Records from a data source
════════════════

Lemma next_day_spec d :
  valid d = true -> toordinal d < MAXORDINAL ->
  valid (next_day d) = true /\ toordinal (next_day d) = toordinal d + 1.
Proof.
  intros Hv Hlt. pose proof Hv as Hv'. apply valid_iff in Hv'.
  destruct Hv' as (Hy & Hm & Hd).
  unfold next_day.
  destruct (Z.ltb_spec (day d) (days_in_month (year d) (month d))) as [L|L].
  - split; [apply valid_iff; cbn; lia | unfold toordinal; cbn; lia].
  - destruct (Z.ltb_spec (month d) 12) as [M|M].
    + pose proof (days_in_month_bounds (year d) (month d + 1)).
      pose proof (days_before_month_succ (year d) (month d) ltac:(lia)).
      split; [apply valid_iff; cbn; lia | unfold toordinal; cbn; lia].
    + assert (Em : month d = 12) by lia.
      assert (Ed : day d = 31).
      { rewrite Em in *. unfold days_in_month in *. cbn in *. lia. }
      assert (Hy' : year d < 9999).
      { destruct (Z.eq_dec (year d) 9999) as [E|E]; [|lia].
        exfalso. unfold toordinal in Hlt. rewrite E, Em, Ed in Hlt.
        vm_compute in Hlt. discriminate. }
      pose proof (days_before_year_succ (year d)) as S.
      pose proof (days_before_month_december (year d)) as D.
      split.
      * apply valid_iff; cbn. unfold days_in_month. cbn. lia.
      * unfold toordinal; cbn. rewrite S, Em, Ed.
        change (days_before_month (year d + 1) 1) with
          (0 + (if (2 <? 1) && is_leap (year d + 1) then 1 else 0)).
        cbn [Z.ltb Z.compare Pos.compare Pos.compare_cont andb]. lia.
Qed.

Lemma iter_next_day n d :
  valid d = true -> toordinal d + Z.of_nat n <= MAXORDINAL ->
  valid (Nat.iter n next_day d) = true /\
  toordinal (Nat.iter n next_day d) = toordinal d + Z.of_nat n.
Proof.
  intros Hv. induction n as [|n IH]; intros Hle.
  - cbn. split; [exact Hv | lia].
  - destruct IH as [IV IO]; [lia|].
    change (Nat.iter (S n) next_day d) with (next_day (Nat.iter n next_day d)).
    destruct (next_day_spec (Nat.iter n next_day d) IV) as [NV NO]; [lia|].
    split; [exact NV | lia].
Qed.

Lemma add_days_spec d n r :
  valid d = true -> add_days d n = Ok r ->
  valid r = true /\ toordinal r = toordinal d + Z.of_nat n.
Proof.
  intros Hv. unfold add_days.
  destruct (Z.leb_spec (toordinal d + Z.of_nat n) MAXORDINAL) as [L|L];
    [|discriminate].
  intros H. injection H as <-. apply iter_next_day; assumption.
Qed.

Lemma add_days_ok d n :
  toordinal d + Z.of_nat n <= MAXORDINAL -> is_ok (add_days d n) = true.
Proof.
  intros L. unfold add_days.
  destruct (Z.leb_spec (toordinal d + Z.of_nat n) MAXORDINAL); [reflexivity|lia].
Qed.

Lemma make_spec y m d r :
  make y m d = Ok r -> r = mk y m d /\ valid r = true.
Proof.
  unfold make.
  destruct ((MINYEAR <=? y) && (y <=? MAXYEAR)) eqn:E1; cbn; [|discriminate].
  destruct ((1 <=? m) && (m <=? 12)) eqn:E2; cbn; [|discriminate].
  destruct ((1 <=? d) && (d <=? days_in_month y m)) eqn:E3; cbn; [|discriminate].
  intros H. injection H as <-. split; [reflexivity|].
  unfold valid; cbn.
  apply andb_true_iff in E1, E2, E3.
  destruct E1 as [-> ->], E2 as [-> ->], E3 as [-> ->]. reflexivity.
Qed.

════════════════

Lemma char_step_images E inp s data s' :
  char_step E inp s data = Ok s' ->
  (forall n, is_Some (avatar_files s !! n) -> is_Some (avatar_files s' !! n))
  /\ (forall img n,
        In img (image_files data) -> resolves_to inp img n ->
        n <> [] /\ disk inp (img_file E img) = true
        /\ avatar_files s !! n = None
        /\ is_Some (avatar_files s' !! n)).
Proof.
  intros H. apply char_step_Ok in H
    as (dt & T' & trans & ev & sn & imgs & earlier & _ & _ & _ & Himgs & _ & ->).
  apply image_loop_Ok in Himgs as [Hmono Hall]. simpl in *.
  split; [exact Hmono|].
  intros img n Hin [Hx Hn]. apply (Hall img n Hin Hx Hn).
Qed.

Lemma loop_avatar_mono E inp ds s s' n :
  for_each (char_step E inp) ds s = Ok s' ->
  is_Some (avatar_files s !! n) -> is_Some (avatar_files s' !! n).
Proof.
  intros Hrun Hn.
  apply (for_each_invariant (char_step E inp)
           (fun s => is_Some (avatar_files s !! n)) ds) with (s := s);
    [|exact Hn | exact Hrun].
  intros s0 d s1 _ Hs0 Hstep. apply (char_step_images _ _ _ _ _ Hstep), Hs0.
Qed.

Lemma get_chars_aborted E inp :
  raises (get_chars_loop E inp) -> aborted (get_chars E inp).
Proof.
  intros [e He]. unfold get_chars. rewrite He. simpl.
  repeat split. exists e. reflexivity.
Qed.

════════════════

From the data above, copy out every line with the string "apply" in it.

  intros Hv Hlt. pose proof Hv as Hv'. apply valid_iff in Hv'.
  - split; [apply valid_iff; cbn; lia | unfold toordinal; cbn; lia].
      split; [apply valid_iff; cbn; lia | unfold toordinal; cbn; lia].
      * apply valid_iff; cbn. unfold days_in_month. cbn. lia.
  intros H. injection H as <-. apply iter_next_day; assumption.
  apply andb_true_iff in E1, E2, E3.
  intros H. apply char_step_Ok in H
  apply image_loop_Ok in Himgs as [Hmono Hall]. simpl in *.
  intros img n Hin [Hx Hn]. apply (Hall img n Hin Hx Hn).
  apply (for_each_invariant (char_step E inp)
  intros s0 d s1 _ Hs0 Hstep. apply (char_step_images _ _ _ _ _ Hstep), Hs0.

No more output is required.